--- Extracted records ---

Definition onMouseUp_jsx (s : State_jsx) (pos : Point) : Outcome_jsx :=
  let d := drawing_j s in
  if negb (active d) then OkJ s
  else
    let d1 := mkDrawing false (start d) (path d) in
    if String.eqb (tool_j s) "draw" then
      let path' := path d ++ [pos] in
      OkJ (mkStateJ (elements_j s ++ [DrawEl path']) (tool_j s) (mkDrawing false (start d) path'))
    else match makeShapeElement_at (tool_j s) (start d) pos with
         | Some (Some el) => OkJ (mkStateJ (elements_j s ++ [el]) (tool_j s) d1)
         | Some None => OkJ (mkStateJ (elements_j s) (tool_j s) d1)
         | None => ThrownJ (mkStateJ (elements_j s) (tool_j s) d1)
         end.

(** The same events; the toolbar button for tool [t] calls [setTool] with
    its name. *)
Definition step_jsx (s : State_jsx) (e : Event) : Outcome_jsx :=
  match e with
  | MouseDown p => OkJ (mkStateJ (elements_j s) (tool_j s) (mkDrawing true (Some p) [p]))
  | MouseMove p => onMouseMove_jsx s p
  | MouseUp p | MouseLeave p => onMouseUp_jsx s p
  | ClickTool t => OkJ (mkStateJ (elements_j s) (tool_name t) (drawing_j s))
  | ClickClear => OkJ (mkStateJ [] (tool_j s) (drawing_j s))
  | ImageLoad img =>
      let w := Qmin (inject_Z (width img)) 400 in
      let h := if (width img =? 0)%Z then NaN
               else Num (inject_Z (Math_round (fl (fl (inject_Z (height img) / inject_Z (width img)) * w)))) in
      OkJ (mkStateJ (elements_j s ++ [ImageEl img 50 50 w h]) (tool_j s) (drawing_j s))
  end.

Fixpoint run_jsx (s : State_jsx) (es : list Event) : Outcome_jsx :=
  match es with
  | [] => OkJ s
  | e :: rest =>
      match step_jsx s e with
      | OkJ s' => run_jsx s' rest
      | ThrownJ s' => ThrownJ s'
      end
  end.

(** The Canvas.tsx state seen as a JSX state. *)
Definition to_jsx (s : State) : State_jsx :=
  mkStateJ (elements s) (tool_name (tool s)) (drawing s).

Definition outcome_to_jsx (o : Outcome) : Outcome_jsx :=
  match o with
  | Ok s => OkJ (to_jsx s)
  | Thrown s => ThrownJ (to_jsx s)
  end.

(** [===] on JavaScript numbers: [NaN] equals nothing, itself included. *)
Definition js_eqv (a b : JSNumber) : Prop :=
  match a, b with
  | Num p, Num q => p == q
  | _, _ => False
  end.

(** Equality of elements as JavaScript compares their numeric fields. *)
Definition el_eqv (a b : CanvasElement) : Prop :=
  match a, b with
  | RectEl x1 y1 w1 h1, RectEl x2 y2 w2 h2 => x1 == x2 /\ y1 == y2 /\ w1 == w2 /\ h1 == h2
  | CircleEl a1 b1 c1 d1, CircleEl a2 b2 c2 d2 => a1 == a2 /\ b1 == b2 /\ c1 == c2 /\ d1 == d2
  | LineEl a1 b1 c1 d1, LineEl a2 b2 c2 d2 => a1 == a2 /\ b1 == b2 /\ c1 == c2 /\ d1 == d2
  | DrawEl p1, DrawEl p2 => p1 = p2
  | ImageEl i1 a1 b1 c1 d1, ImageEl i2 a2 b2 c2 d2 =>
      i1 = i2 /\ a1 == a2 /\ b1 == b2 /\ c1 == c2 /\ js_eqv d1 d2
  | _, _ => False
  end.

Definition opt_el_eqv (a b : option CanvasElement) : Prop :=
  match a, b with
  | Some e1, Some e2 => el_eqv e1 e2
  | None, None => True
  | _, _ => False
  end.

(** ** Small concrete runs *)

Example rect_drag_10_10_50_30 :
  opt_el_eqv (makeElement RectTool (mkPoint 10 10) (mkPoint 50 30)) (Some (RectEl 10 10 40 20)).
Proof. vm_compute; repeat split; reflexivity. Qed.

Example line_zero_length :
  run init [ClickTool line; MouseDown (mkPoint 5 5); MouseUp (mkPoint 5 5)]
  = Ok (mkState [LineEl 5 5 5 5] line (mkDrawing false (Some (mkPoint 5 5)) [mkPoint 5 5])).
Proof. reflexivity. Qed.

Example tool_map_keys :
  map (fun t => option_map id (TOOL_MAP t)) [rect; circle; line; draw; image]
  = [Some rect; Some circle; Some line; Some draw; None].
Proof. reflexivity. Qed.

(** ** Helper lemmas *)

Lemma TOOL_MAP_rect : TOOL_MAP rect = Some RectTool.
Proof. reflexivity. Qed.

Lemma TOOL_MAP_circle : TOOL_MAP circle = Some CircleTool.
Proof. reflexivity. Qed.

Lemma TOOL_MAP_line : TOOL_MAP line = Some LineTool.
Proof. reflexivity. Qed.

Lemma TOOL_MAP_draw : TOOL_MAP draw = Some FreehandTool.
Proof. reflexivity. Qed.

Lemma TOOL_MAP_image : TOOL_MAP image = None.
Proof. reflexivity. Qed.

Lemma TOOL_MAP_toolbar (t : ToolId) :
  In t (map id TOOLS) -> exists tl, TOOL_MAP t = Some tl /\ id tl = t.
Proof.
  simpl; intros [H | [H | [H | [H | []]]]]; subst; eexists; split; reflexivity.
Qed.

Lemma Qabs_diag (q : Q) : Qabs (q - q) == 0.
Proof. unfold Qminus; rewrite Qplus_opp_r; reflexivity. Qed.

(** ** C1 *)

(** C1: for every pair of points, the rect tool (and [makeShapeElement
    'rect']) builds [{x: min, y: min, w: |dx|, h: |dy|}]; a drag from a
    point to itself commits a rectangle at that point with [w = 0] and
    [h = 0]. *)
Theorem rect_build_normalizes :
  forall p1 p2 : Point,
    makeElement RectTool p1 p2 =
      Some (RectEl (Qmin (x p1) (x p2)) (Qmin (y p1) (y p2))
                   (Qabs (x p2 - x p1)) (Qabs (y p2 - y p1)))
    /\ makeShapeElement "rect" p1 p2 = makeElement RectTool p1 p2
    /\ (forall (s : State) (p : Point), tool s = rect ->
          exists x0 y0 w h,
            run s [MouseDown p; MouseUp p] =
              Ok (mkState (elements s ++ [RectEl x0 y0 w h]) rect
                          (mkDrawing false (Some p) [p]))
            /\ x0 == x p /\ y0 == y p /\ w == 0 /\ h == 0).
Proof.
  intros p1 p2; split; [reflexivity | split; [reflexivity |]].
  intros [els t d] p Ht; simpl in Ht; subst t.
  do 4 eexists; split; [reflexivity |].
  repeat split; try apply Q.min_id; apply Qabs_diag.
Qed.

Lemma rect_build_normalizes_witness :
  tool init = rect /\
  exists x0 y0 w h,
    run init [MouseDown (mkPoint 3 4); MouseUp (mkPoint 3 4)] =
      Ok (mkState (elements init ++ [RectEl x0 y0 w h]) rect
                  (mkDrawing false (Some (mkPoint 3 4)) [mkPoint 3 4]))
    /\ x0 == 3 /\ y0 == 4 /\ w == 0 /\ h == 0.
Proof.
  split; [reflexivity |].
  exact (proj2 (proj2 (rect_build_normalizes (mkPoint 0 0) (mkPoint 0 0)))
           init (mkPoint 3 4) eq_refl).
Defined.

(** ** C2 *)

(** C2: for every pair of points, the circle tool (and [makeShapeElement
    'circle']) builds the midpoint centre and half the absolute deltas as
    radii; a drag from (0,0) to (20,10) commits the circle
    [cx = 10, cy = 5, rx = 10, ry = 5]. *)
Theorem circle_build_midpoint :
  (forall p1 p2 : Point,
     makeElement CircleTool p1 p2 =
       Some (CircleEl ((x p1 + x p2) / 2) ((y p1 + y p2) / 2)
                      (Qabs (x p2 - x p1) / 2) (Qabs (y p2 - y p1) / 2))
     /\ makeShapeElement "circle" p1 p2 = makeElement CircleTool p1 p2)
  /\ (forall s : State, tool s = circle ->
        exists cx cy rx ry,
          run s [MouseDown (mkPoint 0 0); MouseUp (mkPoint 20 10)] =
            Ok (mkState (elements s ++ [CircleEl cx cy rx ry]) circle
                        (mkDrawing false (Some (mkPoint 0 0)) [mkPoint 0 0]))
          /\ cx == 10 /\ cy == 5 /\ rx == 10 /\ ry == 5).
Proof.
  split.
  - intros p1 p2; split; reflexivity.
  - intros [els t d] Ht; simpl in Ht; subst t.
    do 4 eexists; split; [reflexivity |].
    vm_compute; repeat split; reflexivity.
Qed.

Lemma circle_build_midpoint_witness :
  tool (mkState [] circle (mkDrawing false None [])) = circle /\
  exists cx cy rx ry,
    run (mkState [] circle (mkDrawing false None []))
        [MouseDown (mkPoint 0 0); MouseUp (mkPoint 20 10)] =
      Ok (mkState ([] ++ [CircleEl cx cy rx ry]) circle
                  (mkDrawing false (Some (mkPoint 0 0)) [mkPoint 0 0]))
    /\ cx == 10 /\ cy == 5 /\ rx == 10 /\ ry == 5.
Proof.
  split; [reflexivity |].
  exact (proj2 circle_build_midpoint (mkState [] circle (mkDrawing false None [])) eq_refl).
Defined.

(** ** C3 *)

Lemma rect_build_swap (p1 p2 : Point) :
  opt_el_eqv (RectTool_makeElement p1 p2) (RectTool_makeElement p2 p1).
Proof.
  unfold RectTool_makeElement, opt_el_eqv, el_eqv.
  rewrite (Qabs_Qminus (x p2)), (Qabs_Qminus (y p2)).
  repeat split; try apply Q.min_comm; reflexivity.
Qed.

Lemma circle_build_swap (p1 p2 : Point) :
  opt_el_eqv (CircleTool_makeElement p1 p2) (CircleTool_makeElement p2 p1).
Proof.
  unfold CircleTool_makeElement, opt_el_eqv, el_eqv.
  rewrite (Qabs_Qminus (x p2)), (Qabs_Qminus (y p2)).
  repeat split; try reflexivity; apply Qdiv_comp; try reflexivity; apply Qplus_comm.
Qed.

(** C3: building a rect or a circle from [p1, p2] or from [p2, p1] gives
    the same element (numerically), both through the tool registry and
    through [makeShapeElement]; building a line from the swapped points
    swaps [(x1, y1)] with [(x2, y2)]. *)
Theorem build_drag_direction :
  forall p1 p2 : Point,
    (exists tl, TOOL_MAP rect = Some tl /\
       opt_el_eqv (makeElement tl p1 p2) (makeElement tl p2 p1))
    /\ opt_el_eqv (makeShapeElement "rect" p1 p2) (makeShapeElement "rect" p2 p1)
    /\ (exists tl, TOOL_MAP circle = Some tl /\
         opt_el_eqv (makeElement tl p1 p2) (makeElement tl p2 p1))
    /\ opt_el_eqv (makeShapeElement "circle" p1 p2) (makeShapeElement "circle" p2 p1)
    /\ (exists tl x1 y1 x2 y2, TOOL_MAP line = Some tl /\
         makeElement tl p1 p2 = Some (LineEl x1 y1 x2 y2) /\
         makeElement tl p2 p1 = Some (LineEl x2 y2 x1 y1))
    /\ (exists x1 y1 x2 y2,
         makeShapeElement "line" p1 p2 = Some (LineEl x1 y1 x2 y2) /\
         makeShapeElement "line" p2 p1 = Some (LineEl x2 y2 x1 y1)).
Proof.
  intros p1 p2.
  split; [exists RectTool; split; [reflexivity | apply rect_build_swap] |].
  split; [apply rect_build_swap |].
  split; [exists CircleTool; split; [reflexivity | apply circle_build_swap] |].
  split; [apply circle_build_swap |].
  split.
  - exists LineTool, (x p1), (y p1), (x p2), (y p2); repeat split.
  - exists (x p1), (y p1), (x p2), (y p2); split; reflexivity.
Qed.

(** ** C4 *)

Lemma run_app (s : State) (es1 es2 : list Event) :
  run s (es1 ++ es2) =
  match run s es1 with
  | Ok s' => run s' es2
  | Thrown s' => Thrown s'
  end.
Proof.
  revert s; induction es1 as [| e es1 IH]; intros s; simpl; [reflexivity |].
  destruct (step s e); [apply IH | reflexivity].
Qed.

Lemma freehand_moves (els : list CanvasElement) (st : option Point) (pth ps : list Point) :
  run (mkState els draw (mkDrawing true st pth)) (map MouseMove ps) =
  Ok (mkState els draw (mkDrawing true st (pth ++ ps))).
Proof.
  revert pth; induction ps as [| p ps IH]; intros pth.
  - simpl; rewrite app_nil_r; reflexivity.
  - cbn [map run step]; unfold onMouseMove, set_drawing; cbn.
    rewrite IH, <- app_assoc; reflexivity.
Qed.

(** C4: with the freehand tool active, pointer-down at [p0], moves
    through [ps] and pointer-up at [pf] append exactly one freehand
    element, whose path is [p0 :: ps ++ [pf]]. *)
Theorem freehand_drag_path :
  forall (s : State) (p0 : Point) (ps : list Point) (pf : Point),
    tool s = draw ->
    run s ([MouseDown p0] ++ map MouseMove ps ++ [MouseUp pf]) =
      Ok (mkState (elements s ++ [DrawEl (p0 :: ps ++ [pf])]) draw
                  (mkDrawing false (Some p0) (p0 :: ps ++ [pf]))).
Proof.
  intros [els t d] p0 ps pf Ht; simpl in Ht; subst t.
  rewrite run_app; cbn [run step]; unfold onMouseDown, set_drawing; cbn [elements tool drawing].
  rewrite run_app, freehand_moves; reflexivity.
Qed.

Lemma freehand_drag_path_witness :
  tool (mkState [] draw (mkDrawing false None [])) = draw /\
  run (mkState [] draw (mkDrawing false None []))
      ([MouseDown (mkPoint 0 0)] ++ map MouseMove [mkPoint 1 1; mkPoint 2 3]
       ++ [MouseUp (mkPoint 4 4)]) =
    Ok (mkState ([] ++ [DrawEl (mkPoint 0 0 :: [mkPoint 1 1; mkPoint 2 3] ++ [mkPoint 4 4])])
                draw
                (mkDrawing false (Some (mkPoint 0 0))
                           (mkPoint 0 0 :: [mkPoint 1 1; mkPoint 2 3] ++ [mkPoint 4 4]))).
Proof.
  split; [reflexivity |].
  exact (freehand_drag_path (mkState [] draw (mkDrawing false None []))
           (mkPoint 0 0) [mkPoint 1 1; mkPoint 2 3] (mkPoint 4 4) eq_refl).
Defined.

---

**Directions for this task:** Would you retype exactly the lines above, from the line with "intros [els t d] p Ht;" to the line with "init (mkPoint 3 4) eq_refl).", with both end lines kept and nothing more?

**Result:**
  intros [els t d] p Ht; simpl in Ht; subst t.
  do 4 eexists; split; [reflexivity |].
  repeat split; try apply Q.min_id; apply Qabs_diag.
Qed.

Lemma rect_build_normalizes_witness :
  tool init = rect /\
  exists x0 y0 w h,
    run init [MouseDown (mkPoint 3 4); MouseUp (mkPoint 3 4)] =
      Ok (mkState (elements init ++ [RectEl x0 y0 w h]) rect
                  (mkDrawing false (Some (mkPoint 3 4)) [mkPoint 3 4]))
    /\ x0 == 3 /\ y0 == 4 /\ w == 0 /\ h == 0.
Proof.
  split; [reflexivity |].
  exact (proj2 (proj2 (rect_build_normalizes (mkPoint 0 0) (mkPoint 0 0)))
           init (mkPoint 3 4) eq_refl).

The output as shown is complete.